En la cima de la colina la calle se abría a la Place du Bourg-de-Four, cafés y una fuente en el centro de una extensión amplia e irregular de suelo empedrado. Kate comprobó su reloj —las 14.58— y se sentó en una de las sillas de mimbre, cerca de una estufa de propano que dejaba salir aire caliente, escupiéndolo en dirección al océano. Pidió un café con leche a un camarero atractivo y con aspecto de estar satisfecho de sí mismo.

¿O se trataba de algo más siniestro que el sexo?

A otro lado de la
terrase
, una madre y una hija con gorros de piel a juego fumaban cigarrillos idénticos, largos y estrechos como mondadientes. La madre acariciaba un perro enano que estaba sentado en su regazo, una bola peluda de color blanco. La hija dijo algo que Kate no pudo oír.

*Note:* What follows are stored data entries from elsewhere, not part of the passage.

(* ===== verification/TransportWire.v ===== *)
(** * TransportWire: the packets of the transport element

    What the element writes into a packet is read from the packet, after any
    routing: the paths up to renumbering, the fields of the transport header and
    the data. *)

From Stdlib Require Import ZArith Lia Ascii String.
From stdpp Require Import base gmap sets list.
From S2P Require Import Prelude Text ConfParse XiaPath XiaPathOrder XiaPathCodec XidText XiaPathText XiaHeader PathCopies ExtHeader RouteTable Elements HeaderView PacketRouteSpec XTransport.

Local Open Scope Z_scope.

(** ** Reading a packet *)

(** The packet has the parsed paths [dst] and [src] in its header, and [data]
    behind it. *)
Record reads (b : list Z) (nxt : Z) (dst src : XIAPath) (data : list Z) : Prop := {
  rd_nxt : hdr_nxt b = Ok nxt;
  rd_plen : hdr_plen b = Ok (Z.of_nat (length data));
  rd_dst : dst_path b = Ok dst;
  rd_src : src_path b = Ok src;
  rd_parts : ∃ pre d s, b = pre ++ data ∧ hdr_dnode b = Ok d ∧ hdr_snode b = Ok s ∧ 1 ≤ d ∧ 1 ≤ s ∧ d + s < 256 ∧
    Z.of_nat (length pre) = node_off (d + s) }.

Lemma reads_size b nxt dst src data : reads b nxt dst src data →
  ∃ pre, b = pre ++ data ∧ hdr_size b = Ok (Z.of_nat (length pre)) ∧ (8 ≤ length pre)%nat.
Proof.
  intros [_ _ _ _ (pre & d & s & Hb & Hd & Hs & ? & ? & ? & Hl)]. exists pre. split; [done|].
  unfold hdr_size. rewrite Hd, Hs. cbn [mbind res_bind]. unfold hdr_size_of, u8. rewrite wrapU_small by lia. rewrite Hl.
  unfold node_off, HDR_LEN, NODE_LEN in *. split; [done|lia].
Qed.

Lemma reads_fields b nxt dst src data : reads b nxt dst src data → is_ok (hdr_last b) ∧ is_ok (hdr_hlim b).
Proof.
  intros H. destruct (reads_size _ _ _ _ _ H) as (pre & -> & _ & Hl). unfold hdr_last, hdr_hlim.
  destruct (vgetz_in (pre ++ data) 7) as (x & _ & ->); [rewrite length_app; lia|].
  destruct (vgetz_in (pre ++ data) 4) as (y & _ & ->); [rewrite length_app; lia|]. split; by eexists.
Qed.

(** ** Writing a packet *)

Definition hdr8 (nxt last hlim plen d s : Z) : list Z := [1; u8 nxt; u8 (plen / 256); u8 plen; u8 hlim; u8 d; u8 s; u8 last].

Section writing.
Context (fresh_nodes : Z → list xid_node) (Hnodes : ∀ n, 0 ≤ n → Z.of_nat (length (fresh_nodes n)) = n).

Lemma new_header_ok nxt last hlim dst src plen : path_fits dst → path_fits src →
  ∃ e dws sws, new_header fresh_nodes nxt last hlim dst src plen = Ok e ∧
    en_hdr e = hdr8 nxt last hlim plen (Z.of_nat (length dws)) (Z.of_nat (length sws)) ++ ((dws ++ sws) ≫= node_bytes) ∧
    Forall node_ok dws ∧ Forall node_ok sws ∧ (0 < length dws ≤ 127)%nat ∧ (0 < length sws ≤ 127)%nat ∧
    (∃ p', same_path dst p' (parse_node dws)) ∧ (∃ p', same_path src p' (parse_node sws)).
Proof using Hnodes.
  intros Hd Hs. unfold new_header.
  set (e0 := encap_set_hlim (encap_set_last (encap_set_nxt XIAHeaderEncap_new nxt) last) hlim).
  pose proof (size_range _ Hd). pose proof (size_range _ Hs).
  change (unparse_node_size (en_src e0)) with 0. rewrite Z.add_0_r.
  destruct (header_dst_written e0 (fresh_nodes (u8 (unparse_node_size dst))) dst eq_refl Hd)
    as (e1 & ws1 & -> & [Hh1 _ _ _ _] & Hs1 & Hg & Hps & Hpd); [apply Hnodes, wrapU_range; lia|].
  cbn [mbind res_bind]. pose proof (path_fits_same _ _ Hg Hps Hpd Hd) as Hd1.
  set (e1' := mkEncap (en_hdr e1) (en_dst e1) src).
  destruct (header_written e1' (fresh_nodes (u8 (unparse_node_size (en_dst e1) + unparse_node_size src))) Hd1 Hs)
    as (e2 & dws & sws & Hrun & [Hh2 H1 H2 H3 H4] & Hdp & Hsp); [apply Hnodes, wrapU_range; lia|].
  unfold encap_set_src_path. fold e1'. rewrite Hrun. cbn [mbind res_bind]. exists (encap_set_plen e2 plen), dws, sws.
  assert (∀ p p' ws, path_fits p → same_path p p' (parse_node ws) → (0 < length ws)%nat) as Hpos.
  { intros p p' [|w ws] Hp Hsp'; [|simpl; lia]. pose proof (sp_len _ _ _ Hsp') as Hlen. cbn in Hlen.
    pose proof (pv_src p (pf_valid p Hp)). pose proof (pf_src p Hp). lia. }
  split; [done|]. split; [|split_and!; try done; [by eapply Hpos|by eapply (Hpos src)|..]].
  - unfold encap_set_plen. cbn [en_hdr]. rewrite Hh2. unfold e1'. cbn [en_hdr]. rewrite Hh1. done.
  - exists (en_dst e2). by eapply same_path_transfer.
  - by exists (en_src e2).
Qed.
(** Acknowledgements arrive at [i]; the last one is for everything. *)
Lemma acks_all i now acks : ∀ s base ns acks', inv s base →
  Forall (λ n, (n ≤ length (rcvd s (other i)))%nat) ns → Forall2 (ack_of (other i)) ns acks → Forall2 (carried_to (sid i)) acks acks' →
  (base i = length (sent s i) → ∀ d, portToDAGinfo (host s i) !! sport i = Some d → t_timer_on (di_wait d) = false) →
  ∃ s' base', receives s i acks' now = Ok s' ∧ inv s' base' ∧ base' i = default (base i) (last ns) ∧ sent s' i = sent s i ∧
    (base' i = length (sent s i) → ∀ d, portToDAGinfo (host s' i) !! sport i = Some d → t_timer_on (di_wait d) = false).
Proof using Hentries Hfresh.
  induction acks as [|p acks IH]; intros s base ns acks' Hinv Hle Has Hc Hoff.
  { inversion Has. subst. inversion Hc. subst. by exists s, base. }
  inversion Has as [|n ? ns1 ? Hn Has1]. subst. inversion Hc as [|? p' ? acks1' Hp' Hc1]. subst. inversion Hle as [|? ? Hle1 Hle2]. subst.
  unfold ack_of in Hn. rewrite other_other in Hn. assert (arrives p p' (sid i)) as Harr by (destruct Hp' as (_ & ? & ?); by eapply segment_arrives).
  destruct (ack_step s base i p p' n cumulative_ACK now Hinv Hle1 Hn Harr) as (s1 & x & d & d' & Hr & He & Hi1 & Hd & Hd' & Hack & _).
  assert (sent s1 i = sent s i) as Hs1 by (by rewrite (ef_sent _ _ _ _ _ _ _ He), app_nil_r).
  destruct (IH s1 _ ns1 acks1' Hi1) as (s' & base' & Hrun & Hi' & Hb & Hs & Hoff'); [by rewrite (ef_rcvd' _ _ _ _ _ _ _ He)|done|done| |].
  - rewrite upd_eq, Hs1, (ef_host _ _ _ _ _ _ _ He). intros -> d2 Hd2. assert (d2 = d') as -> by congruence.
    destruct Hack as (_ & _ & _ & _ & _ & Hw). case_decide; [destruct Hw as [-> _]; by apply bool_decide_eq_false; auto|].
    rewrite Hw. apply Hoff; [|done]. pose proof (proj1 Hinv i) as (Hep & _).
    destruct (ep_info _ _ _ _ _ _ _ _ _ _ _ Hep) as (d1 & Hd1 & Hso & _). pose proof (so_few _ _ _ _ _ _ _ _ Hso). lia.
  - exists s', base'. cbn [receives foldM]. rewrite Hr. cbn [mbind res_bind]. rewrite Hs1 in *. split_and!; try done.
    rewrite Hb, upd_eq, last_cons. by destruct (last ns1).
Qed.

(** ** The theorems *)

(** C7: whatever the network does to the packets of a stream (it may lose them,
    repeat them and change their order, and routers carry them), and wherever
    the hosts move, what an application has received is always a prefix of what
    the application at the other end has sent; and no action of a host on the
    stream is ever undefined: sending, receiving and the timer all return.  The
    network is empty when the stream starts; messages fit in a packet. *)
Theorem stream_in_order s0 s : established s0 → reached admissible s0 s →
  (∀ i, rcvd s i `prefix_of` sent s (other i)) ∧ ∀ e, admissible s e → is_ok (run s e).
Proof using Hentries Hfresh Hnodes Hports Hcids Hsid.
  intros H0 Hr. destruct (reached_inv s0 s H0 Hr) as (base & Hinv). split.
  - intros i. apply Hinv.
  - intros e Had. destruct (action_step s base e Hinv Had) as (s' & _ & -> & _). by eexists.
Qed.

Estaban demasiado lejos; mejor.

Llegó su café con una galleta envuelta en papel de plata, como siempre, en todas partes.

El camarero atendió a continuación a la hija y a la madre, que se rieron por algo que dijo mientras se apoyaba sobre el respaldo de una silla, inclinado, coqueteando. Kate escuchó pisadas a su espalda, suelas de zapatos de hombre sobre las piedras. No se volvió. El hombre se sentó en la mesa contigua, separado de Kate por la estufa y la tapa de esta, con forma de platillo volante.

El camarero volvió. El hombre pidió un chocolate caliente. Abrió su periódico,
Le Monde
, y lo dobló con cuidado hasta formar un pulcro paquete. Llevaba abrigo gris, bufanda roja, zapatos negros de punta con cordones verdes. Su piel lucía limpia y brillante, señal de que apuraba el afeitado, mucho más que Dexter. El mismo aspecto que los chicos de Dupont Circle, que tenían algo en sus rostros que retransmitía su orientación sexual.

Kate puso su bolsa sobre la mesa y sacó una guía de Suiza y un mapa de Ginebra mal plegado, además de un bolígrafo y un pequeño bloc.

El camarero trajo el chocolate caliente.

Kate sacó la cámara del bolsillo, la sujetó en alto y se inclinó hacia el hombre.


Excusez moi
—dijo—.
Parlez-vous anglais
?

—Sí, hablo inglés.

—¿Le importaría hacerme una foto?

—Claro que no.

El hombre acercó su silla y cogió la cámara.

Kate miró a su alrededor en busca del fondo más apropiado: una fuente, un edificio bonito, nieve sobre la hierba. Movió un poco su silla, apartó la guía para que no saliera en la fotografía.

—¿Está de visita en Ginebra o de camino a esquiar?

—A esquiar. Nos vamos mañana a pasar una semana a Avoriaz.

El hombre le indicó que se moviera hacia la derecha y sacó otra fotografía. El camarero salió de nuevo, preguntó al hombre y a Kate si querían algo más y después volvió con la madre y la hija. Probablemente iban a ese café por verle a él.

El hombre se levantó de la silla, se inclinó alargando la cámara y la dejó sobre la guía de Kate. Al retirar la mano, sacó una fotografía de entre las páginas y se la metió en el bolsillo. Después cogió su taza y dio un largo sorbo de chocolate.

—Tres días —dijo—. Quizá cuatro.

Después dejó una moneda gigante sobre la mesa; algunas de las monedas suizas parecían más bien artículos deportivos. ¿Para qué necesitaban una moneda diferente? Joder con los suizos.